START Dataset records
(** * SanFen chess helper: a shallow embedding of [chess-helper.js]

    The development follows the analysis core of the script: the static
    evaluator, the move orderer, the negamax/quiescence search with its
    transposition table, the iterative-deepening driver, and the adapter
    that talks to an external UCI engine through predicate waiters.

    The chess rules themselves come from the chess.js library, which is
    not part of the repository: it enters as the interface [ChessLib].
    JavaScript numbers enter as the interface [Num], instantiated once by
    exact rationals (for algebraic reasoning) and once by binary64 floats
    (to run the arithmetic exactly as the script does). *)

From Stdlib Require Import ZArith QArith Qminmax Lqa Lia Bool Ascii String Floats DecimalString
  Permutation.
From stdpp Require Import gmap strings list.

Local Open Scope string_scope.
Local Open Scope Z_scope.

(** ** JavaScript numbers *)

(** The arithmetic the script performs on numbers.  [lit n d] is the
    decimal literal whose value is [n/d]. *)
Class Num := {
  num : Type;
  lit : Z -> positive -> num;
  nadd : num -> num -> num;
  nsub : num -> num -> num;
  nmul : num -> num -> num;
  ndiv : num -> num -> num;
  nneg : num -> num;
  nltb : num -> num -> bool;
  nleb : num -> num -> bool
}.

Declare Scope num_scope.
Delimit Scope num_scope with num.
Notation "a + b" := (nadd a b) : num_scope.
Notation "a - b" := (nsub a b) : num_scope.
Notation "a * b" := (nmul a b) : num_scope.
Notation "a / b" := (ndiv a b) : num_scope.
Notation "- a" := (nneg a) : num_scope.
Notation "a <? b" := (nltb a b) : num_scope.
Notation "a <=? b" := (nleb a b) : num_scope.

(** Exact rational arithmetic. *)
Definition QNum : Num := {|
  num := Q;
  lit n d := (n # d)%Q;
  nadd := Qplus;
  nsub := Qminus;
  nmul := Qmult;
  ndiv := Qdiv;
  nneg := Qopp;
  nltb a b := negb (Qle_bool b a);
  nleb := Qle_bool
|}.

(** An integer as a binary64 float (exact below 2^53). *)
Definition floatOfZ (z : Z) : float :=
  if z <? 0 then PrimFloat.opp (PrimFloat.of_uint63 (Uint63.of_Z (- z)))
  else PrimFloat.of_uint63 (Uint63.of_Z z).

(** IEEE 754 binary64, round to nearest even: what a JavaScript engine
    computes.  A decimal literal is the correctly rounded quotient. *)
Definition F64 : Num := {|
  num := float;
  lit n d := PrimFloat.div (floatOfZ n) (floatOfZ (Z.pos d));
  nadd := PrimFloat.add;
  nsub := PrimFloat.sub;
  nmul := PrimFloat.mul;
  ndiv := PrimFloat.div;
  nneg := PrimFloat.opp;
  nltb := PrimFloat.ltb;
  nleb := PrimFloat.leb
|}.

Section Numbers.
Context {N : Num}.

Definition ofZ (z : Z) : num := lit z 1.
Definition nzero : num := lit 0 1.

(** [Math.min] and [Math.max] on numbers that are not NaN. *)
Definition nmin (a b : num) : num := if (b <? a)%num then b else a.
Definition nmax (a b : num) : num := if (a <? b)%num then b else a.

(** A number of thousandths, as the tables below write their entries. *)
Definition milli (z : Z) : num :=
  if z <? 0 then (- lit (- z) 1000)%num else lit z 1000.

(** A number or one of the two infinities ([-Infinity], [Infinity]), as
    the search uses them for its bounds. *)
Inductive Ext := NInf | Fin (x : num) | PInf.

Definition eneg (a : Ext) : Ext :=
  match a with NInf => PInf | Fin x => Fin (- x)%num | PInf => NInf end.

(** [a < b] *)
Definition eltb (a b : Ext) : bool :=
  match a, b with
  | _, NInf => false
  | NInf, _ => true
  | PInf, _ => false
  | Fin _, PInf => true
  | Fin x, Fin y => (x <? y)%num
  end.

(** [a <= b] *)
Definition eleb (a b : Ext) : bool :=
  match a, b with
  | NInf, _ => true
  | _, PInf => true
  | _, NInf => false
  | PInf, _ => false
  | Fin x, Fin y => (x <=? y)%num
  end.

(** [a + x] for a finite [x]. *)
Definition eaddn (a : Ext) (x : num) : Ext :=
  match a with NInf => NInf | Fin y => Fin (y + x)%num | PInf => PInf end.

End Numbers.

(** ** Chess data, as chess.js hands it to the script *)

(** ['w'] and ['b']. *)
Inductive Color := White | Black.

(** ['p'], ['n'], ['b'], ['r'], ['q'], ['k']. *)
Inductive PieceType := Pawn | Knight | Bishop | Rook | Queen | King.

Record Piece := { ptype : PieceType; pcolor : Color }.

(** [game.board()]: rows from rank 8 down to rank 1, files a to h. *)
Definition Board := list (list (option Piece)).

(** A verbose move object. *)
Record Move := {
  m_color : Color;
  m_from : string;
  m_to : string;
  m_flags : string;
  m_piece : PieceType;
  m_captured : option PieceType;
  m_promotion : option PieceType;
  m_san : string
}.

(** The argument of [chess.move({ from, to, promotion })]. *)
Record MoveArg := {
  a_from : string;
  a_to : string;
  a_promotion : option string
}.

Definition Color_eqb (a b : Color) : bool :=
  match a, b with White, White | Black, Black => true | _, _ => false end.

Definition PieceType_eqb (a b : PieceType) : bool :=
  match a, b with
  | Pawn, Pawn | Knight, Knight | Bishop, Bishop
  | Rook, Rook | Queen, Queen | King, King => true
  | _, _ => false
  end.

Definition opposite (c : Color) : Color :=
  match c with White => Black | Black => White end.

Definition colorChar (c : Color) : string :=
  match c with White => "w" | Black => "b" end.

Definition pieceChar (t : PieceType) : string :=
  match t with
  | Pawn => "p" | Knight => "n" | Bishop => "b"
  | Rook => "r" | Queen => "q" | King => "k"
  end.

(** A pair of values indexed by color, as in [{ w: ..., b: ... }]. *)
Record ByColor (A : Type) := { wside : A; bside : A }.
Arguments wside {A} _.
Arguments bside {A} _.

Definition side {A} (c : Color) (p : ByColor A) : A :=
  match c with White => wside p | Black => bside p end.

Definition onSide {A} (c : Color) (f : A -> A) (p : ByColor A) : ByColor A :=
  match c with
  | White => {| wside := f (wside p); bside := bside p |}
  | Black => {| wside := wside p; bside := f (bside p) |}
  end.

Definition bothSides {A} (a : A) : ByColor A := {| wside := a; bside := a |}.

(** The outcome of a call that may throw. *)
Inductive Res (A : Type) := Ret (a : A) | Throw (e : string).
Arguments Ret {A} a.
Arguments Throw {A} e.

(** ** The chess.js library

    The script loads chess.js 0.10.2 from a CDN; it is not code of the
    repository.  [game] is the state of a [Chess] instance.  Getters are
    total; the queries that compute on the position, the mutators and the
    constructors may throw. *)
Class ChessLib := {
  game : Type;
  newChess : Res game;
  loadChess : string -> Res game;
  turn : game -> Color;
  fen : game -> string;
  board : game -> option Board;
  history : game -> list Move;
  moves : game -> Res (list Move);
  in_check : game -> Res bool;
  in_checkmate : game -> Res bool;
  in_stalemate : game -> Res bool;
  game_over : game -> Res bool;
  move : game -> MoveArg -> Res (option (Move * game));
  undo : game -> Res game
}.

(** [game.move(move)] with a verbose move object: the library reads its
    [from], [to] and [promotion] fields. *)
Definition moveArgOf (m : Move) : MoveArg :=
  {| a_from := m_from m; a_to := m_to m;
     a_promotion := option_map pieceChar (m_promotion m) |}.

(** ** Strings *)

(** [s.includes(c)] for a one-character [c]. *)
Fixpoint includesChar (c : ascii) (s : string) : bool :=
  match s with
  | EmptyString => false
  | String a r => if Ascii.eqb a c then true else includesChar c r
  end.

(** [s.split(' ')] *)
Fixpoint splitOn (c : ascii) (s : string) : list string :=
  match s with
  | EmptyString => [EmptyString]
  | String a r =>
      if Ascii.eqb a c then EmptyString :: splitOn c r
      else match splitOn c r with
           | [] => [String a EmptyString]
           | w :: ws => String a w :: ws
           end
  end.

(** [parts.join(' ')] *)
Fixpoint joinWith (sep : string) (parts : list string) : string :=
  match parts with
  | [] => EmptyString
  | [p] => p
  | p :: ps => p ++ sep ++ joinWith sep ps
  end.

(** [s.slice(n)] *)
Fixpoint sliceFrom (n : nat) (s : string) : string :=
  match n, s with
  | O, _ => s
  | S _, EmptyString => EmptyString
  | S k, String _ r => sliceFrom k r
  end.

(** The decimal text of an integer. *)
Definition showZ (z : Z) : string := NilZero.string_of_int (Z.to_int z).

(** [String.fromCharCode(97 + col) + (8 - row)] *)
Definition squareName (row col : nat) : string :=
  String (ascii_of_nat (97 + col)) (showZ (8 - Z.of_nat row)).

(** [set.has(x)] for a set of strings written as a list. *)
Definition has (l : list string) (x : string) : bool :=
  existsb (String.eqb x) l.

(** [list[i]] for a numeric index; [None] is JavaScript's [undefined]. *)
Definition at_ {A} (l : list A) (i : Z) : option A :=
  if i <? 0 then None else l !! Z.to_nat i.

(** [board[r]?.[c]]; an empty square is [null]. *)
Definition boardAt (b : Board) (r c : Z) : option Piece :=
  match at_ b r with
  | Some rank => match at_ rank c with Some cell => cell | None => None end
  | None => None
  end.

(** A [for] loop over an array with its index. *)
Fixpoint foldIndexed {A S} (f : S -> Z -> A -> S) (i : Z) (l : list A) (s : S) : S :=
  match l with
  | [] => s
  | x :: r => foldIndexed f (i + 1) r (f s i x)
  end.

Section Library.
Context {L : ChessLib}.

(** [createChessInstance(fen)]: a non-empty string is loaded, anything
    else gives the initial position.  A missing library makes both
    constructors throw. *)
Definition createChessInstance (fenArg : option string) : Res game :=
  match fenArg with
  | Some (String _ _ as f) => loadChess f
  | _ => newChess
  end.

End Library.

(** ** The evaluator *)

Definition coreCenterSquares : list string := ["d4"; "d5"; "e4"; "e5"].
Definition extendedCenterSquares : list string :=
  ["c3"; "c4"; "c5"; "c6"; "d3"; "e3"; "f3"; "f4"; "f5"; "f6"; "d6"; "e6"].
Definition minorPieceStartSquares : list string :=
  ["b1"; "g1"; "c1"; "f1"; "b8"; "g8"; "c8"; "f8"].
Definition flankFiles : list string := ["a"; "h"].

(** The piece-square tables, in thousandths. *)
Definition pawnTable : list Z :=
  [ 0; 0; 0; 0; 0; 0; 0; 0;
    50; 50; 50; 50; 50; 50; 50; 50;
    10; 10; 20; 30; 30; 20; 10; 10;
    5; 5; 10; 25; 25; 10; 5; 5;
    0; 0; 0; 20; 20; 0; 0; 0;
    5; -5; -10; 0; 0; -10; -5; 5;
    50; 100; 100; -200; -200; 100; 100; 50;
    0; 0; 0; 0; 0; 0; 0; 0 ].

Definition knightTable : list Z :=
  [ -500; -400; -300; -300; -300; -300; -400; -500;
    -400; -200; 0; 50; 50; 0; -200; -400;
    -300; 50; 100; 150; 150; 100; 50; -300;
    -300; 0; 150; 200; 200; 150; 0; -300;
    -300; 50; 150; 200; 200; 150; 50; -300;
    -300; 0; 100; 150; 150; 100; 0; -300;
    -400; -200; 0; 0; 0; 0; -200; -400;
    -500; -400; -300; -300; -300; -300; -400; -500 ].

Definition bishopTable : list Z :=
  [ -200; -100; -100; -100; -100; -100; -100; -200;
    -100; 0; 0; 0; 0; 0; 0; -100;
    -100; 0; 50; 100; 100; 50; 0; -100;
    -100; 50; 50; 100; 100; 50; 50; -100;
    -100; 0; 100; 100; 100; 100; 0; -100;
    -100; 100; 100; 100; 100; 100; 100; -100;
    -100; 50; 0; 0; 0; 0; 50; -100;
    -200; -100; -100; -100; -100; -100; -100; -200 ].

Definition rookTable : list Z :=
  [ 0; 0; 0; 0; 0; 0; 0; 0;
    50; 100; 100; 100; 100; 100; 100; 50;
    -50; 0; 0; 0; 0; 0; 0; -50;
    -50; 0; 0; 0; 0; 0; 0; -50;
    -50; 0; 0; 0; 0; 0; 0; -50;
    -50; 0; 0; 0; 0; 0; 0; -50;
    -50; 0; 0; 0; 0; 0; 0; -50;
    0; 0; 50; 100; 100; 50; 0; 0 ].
END Dataset records
START Dataset records
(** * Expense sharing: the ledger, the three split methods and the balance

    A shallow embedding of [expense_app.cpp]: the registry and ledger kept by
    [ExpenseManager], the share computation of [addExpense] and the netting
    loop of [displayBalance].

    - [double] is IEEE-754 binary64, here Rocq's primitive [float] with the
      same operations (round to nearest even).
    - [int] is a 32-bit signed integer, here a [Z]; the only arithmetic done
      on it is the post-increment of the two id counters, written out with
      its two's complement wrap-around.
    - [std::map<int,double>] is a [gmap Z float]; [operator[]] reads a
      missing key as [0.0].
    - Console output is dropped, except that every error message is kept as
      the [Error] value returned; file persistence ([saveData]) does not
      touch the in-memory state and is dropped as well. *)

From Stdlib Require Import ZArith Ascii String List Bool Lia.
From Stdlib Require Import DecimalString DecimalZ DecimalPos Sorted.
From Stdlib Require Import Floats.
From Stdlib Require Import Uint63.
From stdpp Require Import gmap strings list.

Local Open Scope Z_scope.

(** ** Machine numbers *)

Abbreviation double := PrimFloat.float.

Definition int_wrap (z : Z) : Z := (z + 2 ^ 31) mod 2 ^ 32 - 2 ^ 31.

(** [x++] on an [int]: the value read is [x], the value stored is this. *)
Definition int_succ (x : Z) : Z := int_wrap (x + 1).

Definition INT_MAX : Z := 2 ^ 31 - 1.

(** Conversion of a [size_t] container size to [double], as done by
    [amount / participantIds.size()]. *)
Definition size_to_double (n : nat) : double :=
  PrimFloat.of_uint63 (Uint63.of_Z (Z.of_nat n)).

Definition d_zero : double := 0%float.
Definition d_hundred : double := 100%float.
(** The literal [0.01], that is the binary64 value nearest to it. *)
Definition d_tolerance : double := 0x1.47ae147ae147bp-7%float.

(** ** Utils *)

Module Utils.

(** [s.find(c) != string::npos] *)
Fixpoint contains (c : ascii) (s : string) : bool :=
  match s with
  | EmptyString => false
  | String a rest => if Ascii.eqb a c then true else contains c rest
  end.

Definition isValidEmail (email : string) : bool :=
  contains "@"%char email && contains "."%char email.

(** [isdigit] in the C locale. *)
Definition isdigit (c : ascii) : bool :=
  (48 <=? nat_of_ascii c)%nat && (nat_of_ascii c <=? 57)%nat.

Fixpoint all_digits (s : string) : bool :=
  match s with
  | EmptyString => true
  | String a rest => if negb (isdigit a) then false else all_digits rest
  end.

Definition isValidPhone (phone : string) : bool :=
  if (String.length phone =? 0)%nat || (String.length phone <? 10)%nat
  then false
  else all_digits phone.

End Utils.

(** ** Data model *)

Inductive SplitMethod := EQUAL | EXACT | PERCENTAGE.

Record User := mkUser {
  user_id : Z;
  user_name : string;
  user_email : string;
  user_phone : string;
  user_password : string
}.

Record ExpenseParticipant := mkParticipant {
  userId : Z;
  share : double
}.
END Dataset records
*Work to be completed*. Please write out, exactly as they appear above, only the lines in the stretch from the line with "[amount / participantIds.size()]. *)" through the line with "(** [s.find(c) != string::npos] *)".

*Finished exercise*.
    [amount / participantIds.size()]. *)
Definition size_to_double (n : nat) : double :=
  PrimFloat.of_uint63 (Uint63.of_Z (Z.of_nat n)).

Definition d_zero : double := 0%float.
Definition d_hundred : double := 100%float.
(** The literal [0.01], that is the binary64 value nearest to it. *)
Definition d_tolerance : double := 0x1.47ae147ae147bp-7%float.

(** ** Utils *)

Module Utils.

(** [s.find(c) != string::npos] *)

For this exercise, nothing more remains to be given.